== Record excerpts

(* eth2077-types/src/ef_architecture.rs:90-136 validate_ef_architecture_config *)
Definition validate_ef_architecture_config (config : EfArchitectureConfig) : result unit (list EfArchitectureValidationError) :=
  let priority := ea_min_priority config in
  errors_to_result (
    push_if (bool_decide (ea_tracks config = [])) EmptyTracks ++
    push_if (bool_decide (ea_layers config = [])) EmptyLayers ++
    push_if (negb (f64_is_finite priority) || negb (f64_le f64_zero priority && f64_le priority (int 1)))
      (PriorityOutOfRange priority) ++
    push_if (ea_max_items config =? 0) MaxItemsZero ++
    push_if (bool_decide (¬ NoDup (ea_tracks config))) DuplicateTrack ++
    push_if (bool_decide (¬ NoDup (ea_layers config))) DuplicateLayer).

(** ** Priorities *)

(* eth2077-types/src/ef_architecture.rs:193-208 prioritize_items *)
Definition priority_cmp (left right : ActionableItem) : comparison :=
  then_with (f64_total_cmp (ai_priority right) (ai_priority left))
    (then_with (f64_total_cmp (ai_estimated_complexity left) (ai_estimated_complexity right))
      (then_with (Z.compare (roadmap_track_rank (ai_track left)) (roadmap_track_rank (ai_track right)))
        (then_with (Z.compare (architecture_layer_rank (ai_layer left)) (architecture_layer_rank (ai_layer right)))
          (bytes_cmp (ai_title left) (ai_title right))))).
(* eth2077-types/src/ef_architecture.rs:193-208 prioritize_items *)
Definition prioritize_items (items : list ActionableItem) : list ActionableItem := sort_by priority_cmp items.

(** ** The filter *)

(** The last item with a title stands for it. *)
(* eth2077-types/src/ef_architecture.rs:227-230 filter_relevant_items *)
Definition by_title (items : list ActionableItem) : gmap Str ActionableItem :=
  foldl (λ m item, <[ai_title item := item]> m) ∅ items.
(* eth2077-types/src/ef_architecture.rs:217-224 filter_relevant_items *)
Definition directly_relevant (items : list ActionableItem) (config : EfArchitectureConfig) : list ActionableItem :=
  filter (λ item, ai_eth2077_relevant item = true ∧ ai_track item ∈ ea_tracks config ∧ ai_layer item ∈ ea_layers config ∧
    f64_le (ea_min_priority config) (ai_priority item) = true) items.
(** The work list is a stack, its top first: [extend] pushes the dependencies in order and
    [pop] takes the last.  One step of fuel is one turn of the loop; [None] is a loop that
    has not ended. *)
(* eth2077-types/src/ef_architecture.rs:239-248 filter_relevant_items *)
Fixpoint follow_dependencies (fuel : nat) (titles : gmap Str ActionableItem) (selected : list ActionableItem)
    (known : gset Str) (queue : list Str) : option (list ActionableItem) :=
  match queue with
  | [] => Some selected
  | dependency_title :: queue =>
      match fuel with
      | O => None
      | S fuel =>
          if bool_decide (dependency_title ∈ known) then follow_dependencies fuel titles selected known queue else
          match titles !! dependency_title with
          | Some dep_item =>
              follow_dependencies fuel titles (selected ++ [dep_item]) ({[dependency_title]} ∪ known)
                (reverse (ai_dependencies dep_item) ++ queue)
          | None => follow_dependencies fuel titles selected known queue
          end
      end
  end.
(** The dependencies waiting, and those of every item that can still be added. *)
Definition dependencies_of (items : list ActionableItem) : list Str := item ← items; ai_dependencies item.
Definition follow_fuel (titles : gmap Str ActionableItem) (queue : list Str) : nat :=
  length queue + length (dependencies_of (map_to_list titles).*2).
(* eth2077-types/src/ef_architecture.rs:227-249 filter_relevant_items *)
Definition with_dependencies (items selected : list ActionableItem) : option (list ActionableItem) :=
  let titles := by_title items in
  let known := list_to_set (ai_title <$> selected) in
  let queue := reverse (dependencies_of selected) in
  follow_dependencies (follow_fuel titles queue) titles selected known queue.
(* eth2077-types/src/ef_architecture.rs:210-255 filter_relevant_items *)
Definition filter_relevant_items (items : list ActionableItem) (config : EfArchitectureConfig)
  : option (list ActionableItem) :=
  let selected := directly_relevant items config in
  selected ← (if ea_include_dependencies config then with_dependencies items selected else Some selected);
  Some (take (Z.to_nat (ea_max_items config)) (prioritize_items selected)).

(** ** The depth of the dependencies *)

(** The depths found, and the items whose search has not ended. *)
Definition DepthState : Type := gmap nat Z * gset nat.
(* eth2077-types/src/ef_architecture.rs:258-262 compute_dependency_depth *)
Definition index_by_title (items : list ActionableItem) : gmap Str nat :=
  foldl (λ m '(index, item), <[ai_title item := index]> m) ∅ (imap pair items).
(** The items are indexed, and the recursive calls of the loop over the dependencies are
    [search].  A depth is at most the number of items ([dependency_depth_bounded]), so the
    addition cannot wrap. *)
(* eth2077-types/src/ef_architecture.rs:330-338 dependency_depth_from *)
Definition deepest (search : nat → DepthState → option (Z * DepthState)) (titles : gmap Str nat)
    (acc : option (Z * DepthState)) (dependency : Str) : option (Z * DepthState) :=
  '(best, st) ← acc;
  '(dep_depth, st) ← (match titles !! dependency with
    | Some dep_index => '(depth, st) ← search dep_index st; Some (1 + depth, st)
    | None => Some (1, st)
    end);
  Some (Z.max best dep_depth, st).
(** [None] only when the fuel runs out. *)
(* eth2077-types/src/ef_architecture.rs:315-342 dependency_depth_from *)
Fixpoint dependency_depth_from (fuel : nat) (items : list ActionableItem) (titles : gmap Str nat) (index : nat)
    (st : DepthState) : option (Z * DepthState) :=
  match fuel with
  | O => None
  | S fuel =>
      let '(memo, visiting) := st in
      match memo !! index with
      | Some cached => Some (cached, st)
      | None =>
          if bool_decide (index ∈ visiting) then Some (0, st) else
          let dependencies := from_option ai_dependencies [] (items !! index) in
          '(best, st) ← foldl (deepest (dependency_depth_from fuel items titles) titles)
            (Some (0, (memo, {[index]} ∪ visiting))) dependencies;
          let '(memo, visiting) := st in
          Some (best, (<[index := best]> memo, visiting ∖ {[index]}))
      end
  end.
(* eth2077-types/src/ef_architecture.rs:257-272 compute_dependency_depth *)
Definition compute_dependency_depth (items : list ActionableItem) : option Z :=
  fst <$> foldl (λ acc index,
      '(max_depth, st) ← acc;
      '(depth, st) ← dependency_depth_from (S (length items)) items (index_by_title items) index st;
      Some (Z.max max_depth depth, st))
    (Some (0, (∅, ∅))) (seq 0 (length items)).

====
== Record excerpts

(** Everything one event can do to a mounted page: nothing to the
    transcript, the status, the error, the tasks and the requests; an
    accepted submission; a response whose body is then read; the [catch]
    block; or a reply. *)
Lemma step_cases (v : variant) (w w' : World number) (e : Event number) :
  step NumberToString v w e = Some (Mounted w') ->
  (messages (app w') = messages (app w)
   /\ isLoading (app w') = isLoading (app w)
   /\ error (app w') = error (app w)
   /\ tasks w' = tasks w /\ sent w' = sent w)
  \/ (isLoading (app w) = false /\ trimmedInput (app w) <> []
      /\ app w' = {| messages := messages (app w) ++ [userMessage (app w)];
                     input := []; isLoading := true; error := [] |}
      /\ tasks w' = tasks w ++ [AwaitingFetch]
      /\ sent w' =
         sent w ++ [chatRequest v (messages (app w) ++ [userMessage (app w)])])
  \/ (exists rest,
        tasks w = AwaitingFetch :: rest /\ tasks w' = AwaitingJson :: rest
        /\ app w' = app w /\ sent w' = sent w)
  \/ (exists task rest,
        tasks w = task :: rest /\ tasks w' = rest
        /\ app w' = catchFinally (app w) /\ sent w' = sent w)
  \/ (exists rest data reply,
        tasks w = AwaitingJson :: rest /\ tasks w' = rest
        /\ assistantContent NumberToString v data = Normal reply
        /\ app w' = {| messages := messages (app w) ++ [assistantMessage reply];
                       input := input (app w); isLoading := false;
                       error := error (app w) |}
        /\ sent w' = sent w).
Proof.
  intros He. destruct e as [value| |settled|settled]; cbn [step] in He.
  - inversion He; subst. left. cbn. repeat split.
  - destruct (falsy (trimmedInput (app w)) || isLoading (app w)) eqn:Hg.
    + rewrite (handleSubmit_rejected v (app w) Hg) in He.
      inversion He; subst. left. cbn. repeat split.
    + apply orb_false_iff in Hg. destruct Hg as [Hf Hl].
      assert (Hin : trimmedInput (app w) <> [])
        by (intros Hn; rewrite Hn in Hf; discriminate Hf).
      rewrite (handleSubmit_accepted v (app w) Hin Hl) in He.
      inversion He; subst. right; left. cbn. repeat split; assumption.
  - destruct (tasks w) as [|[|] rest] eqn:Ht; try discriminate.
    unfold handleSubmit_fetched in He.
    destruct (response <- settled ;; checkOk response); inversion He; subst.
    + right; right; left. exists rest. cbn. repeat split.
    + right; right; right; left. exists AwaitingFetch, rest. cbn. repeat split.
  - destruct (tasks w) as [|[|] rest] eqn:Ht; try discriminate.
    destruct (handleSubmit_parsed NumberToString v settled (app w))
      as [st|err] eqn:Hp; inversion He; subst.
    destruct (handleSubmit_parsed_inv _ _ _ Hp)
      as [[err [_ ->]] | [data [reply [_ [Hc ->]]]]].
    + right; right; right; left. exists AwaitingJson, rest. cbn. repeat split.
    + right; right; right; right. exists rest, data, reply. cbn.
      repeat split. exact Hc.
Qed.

====
== Record excerpts

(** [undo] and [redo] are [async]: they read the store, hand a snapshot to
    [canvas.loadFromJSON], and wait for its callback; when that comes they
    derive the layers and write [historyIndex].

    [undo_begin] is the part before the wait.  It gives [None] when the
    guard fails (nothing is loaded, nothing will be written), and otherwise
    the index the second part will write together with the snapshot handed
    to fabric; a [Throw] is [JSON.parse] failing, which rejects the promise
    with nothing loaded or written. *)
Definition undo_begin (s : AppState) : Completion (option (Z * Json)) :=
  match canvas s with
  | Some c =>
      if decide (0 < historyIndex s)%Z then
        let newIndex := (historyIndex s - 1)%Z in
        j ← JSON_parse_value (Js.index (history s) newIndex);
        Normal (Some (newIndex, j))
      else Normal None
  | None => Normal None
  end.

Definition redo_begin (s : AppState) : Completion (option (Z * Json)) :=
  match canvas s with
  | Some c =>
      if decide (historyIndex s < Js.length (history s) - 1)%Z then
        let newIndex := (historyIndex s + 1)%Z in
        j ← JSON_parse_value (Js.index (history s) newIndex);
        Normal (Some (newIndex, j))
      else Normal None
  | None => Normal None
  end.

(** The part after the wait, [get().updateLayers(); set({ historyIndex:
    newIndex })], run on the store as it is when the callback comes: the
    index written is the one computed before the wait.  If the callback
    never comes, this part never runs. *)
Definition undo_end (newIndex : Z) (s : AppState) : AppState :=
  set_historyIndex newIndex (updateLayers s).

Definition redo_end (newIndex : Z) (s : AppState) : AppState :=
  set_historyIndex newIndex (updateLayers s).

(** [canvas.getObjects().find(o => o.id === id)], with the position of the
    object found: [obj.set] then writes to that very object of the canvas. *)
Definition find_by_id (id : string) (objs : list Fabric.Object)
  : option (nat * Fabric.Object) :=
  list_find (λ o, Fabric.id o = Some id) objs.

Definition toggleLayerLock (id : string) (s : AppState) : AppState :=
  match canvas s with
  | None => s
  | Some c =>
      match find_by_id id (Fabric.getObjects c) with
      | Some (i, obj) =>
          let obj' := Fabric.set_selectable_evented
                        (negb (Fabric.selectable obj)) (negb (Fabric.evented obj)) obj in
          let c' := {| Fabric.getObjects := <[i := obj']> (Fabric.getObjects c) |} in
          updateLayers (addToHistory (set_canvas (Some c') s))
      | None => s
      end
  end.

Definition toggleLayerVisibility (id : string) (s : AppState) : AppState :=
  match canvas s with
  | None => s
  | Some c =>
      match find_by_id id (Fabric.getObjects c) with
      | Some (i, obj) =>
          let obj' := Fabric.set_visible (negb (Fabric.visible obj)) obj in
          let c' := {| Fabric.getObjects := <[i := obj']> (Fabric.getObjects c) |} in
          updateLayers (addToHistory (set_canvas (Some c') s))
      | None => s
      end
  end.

====

Within the listing above, locate the line containing "Some (Z.max best dep_depth, st)." and the line containing "fst <$> foldl". Reproduce those two lines and all lines between them exactly, with nothing added.

* Solution to this exercise
  Some (Z.max best dep_depth, st).
(** [None] only when the fuel runs out. *)
(* eth2077-types/src/ef_architecture.rs:315-342 dependency_depth_from *)
Fixpoint dependency_depth_from (fuel : nat) (items : list ActionableItem) (titles : gmap Str nat) (index : nat)
    (st : DepthState) : option (Z * DepthState) :=
  match fuel with
  | O => None
  | S fuel =>
      let '(memo, visiting) := st in
      match memo !! index with
      | Some cached => Some (cached, st)
      | None =>
          if bool_decide (index ∈ visiting) then Some (0, st) else
          let dependencies := from_option ai_dependencies [] (items !! index) in
          '(best, st) ← foldl (deepest (dependency_depth_from fuel items titles) titles)
            (Some (0, (memo, {[index]} ∪ visiting))) dependencies;
          let '(memo, visiting) := st in
          Some (best, (<[index := best]> memo, visiting ∖ {[index]}))
      end
  end.
(* eth2077-types/src/ef_architecture.rs:257-272 compute_dependency_depth *)
Definition compute_dependency_depth (items : list ActionableItem) : option Z :=
  fst <$> foldl (λ acc index,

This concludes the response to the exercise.